**Problem requirements**
Print, from the listing below, the lines starting at the line containing "- rewrite gets_bind." and ending at the line containing "and the four", exactly as they stand, and print nothing else.

**Material supplied**

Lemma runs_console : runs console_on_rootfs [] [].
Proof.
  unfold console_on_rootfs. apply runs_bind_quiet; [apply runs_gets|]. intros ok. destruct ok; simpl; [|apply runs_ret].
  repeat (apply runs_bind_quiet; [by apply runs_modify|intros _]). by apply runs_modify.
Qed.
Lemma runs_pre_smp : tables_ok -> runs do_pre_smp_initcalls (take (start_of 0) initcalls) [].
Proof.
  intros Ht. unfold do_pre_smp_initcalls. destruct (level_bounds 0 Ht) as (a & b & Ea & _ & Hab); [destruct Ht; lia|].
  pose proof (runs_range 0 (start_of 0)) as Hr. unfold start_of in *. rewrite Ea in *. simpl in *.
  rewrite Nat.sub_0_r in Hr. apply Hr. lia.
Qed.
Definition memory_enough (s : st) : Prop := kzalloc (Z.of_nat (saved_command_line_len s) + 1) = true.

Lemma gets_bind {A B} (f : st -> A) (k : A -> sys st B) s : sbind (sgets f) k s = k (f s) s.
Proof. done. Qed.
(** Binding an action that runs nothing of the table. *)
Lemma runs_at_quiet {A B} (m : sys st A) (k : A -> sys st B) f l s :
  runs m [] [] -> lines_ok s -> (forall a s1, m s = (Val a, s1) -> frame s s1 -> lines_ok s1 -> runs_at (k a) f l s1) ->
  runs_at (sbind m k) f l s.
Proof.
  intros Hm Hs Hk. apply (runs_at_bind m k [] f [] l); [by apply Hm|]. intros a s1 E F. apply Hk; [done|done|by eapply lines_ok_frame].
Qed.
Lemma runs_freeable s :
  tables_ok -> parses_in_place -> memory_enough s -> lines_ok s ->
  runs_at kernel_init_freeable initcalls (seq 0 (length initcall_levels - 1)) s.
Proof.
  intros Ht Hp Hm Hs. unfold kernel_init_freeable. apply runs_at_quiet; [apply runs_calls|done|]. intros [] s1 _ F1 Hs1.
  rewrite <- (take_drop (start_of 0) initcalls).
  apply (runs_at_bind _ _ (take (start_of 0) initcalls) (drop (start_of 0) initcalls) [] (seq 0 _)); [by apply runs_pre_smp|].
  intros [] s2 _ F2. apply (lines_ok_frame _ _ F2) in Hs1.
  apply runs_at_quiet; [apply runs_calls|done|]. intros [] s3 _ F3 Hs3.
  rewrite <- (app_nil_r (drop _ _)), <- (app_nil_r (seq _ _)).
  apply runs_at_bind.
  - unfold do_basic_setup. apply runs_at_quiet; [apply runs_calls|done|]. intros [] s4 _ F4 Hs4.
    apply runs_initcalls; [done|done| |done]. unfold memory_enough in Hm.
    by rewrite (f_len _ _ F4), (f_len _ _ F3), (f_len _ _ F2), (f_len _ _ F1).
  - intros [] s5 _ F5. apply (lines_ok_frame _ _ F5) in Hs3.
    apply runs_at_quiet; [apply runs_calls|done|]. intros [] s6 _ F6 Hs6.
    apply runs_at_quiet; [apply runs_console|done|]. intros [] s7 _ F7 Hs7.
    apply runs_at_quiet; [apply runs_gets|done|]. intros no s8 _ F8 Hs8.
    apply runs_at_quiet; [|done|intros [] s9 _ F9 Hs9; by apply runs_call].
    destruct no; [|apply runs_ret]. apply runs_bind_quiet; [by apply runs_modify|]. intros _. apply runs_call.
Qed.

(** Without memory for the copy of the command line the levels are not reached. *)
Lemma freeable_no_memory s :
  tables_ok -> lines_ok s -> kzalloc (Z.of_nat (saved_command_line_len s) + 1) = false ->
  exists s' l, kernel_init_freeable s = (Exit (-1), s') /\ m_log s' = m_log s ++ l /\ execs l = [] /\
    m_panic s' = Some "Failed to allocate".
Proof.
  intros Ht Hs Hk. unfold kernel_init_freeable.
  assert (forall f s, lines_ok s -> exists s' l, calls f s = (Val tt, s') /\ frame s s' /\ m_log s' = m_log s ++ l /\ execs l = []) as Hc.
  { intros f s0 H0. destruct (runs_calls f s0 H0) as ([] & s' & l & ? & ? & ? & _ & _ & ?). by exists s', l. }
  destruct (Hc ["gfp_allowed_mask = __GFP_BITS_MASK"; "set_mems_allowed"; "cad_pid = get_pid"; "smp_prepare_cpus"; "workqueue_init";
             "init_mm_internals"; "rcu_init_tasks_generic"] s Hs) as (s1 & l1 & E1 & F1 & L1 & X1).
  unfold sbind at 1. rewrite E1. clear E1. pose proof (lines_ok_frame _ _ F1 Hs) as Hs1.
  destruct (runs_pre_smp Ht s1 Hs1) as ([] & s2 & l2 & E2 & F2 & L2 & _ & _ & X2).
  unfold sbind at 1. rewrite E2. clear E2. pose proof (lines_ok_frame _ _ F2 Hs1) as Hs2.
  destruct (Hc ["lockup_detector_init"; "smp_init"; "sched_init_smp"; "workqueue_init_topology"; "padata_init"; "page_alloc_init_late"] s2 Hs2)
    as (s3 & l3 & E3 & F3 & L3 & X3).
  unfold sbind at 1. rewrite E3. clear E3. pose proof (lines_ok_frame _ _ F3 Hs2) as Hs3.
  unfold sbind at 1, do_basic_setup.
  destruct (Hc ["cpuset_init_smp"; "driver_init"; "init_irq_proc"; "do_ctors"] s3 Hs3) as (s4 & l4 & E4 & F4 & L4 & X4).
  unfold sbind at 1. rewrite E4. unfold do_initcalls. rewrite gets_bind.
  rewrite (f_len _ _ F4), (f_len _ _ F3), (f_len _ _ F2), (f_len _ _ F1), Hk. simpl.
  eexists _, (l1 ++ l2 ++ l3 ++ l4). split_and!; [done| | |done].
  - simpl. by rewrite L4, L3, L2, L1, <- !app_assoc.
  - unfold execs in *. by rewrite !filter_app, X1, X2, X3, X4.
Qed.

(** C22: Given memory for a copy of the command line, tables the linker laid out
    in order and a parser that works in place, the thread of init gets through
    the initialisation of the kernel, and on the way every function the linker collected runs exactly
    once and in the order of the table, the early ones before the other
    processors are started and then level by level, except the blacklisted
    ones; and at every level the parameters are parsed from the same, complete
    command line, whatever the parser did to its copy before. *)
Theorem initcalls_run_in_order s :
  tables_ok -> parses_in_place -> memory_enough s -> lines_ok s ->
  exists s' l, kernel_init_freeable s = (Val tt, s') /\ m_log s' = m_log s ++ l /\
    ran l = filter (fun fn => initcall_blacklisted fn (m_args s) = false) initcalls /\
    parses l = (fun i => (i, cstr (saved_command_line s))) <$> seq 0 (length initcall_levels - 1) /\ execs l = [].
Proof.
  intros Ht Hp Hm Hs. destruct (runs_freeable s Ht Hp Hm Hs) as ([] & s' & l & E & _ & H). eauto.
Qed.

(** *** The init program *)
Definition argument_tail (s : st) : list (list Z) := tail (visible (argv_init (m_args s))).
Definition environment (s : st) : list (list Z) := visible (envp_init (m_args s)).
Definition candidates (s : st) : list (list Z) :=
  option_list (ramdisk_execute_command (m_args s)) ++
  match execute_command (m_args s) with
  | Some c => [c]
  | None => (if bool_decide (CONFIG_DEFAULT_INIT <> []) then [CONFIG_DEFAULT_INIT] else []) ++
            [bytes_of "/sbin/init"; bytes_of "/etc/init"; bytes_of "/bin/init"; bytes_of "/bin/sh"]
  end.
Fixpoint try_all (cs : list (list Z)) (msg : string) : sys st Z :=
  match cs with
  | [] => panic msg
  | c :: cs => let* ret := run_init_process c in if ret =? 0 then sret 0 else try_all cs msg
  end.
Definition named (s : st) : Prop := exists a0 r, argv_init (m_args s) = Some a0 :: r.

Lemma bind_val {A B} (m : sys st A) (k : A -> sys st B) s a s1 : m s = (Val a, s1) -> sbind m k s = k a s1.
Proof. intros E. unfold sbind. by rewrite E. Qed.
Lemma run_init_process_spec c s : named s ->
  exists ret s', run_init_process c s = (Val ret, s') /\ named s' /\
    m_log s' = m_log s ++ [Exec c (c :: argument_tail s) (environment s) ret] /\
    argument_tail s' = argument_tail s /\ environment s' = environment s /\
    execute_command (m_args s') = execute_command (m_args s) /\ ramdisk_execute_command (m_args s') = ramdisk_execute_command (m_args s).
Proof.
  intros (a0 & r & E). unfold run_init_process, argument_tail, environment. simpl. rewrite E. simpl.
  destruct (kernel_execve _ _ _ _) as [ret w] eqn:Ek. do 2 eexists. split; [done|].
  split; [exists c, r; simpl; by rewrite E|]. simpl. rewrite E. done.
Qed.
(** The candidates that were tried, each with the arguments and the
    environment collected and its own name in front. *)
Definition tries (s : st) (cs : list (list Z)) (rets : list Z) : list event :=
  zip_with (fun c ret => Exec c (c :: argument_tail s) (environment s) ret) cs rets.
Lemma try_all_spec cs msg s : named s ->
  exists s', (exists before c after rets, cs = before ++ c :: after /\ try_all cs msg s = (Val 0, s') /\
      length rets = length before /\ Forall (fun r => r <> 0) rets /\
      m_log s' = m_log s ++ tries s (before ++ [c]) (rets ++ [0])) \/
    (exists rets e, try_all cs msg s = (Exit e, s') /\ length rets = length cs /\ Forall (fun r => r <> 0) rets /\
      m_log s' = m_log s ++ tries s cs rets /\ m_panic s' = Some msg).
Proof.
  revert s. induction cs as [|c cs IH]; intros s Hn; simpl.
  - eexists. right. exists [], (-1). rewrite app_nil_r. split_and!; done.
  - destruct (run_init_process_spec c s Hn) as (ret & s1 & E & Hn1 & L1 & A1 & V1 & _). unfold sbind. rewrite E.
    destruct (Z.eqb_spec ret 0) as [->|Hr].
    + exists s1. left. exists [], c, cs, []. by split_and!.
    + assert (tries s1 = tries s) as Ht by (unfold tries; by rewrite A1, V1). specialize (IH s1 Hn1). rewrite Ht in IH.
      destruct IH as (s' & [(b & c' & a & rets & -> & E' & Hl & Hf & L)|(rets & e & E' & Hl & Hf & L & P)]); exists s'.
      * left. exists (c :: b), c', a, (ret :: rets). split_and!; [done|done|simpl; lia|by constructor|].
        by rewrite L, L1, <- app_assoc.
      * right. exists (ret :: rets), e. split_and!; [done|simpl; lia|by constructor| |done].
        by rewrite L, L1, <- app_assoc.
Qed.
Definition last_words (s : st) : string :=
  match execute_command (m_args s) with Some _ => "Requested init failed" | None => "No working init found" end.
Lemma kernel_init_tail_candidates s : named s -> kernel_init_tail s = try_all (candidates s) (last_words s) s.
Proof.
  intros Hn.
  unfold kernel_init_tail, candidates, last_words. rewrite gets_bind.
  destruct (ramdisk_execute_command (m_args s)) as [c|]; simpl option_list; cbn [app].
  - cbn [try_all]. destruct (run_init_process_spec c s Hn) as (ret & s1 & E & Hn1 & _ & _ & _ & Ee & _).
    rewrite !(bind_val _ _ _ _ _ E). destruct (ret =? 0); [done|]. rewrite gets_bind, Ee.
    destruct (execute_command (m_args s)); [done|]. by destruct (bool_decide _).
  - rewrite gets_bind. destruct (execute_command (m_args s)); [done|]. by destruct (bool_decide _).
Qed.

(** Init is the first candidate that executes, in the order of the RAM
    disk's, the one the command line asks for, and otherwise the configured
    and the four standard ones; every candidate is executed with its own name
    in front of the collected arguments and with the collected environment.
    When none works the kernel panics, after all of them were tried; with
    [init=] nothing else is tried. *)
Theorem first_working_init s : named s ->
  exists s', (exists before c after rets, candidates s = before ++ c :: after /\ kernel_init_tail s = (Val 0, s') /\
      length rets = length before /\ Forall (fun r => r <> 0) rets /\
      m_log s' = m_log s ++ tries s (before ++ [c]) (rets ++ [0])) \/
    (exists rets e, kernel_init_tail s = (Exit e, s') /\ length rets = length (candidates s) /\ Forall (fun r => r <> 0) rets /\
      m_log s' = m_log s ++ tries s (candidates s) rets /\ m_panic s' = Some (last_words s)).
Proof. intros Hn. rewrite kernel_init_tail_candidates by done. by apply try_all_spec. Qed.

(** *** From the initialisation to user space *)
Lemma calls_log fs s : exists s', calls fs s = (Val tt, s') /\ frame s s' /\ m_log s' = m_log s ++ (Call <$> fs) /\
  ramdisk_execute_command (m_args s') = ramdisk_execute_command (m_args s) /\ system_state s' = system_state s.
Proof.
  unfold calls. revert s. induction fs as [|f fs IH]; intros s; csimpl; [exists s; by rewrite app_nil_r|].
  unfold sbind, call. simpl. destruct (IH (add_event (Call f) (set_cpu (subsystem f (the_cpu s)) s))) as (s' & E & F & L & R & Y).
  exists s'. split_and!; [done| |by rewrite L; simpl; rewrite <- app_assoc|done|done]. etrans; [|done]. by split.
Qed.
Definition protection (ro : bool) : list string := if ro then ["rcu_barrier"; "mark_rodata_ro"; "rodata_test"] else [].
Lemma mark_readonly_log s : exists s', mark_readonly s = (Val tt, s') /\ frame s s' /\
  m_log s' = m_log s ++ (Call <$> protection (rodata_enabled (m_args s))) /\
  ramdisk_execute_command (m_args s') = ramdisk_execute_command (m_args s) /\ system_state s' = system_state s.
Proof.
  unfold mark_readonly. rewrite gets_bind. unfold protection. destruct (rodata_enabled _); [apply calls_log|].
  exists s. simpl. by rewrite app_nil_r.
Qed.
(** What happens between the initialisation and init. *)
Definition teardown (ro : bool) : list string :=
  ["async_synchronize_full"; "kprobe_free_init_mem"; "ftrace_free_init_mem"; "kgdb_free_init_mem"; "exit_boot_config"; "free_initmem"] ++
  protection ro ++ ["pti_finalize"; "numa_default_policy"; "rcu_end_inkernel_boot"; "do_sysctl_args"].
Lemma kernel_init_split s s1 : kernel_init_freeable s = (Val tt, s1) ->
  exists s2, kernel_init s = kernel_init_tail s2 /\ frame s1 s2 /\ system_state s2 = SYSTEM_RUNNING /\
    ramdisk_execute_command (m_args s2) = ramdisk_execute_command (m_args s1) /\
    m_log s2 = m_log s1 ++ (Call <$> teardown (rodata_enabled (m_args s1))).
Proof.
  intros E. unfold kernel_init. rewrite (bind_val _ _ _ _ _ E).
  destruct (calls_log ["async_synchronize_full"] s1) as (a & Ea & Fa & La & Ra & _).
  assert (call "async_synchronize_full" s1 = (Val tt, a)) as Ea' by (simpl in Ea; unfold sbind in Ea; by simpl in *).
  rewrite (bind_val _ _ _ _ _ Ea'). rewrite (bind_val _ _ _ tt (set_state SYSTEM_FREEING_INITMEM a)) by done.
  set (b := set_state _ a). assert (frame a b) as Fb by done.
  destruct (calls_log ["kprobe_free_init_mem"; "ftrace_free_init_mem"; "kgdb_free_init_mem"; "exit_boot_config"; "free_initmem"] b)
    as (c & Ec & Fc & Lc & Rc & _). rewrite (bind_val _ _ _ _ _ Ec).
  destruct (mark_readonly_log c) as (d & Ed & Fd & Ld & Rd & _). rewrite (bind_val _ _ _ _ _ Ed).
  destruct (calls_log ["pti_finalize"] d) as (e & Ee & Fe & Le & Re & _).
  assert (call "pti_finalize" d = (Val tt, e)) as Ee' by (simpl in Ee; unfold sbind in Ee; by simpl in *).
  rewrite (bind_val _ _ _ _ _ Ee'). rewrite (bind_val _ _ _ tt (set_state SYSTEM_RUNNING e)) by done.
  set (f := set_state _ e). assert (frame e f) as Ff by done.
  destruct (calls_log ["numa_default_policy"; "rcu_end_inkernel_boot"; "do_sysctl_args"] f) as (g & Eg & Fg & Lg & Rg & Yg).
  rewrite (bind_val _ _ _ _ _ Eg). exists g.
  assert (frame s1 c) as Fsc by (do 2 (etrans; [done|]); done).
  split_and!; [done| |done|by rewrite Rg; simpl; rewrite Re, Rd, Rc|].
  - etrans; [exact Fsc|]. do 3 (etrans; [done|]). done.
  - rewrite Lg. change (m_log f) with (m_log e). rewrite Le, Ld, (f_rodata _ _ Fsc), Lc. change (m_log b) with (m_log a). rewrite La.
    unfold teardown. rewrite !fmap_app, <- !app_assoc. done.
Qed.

**Your response**
  - rewrite gets_bind. destruct (execute_command (m_args s)); [done|]. by destruct (bool_decide _).
Qed.

(** Init is the first candidate that executes, in the order of the RAM
    disk's, the one the command line asks for, and otherwise the configured
    and the four standard ones; every candidate is executed with its own name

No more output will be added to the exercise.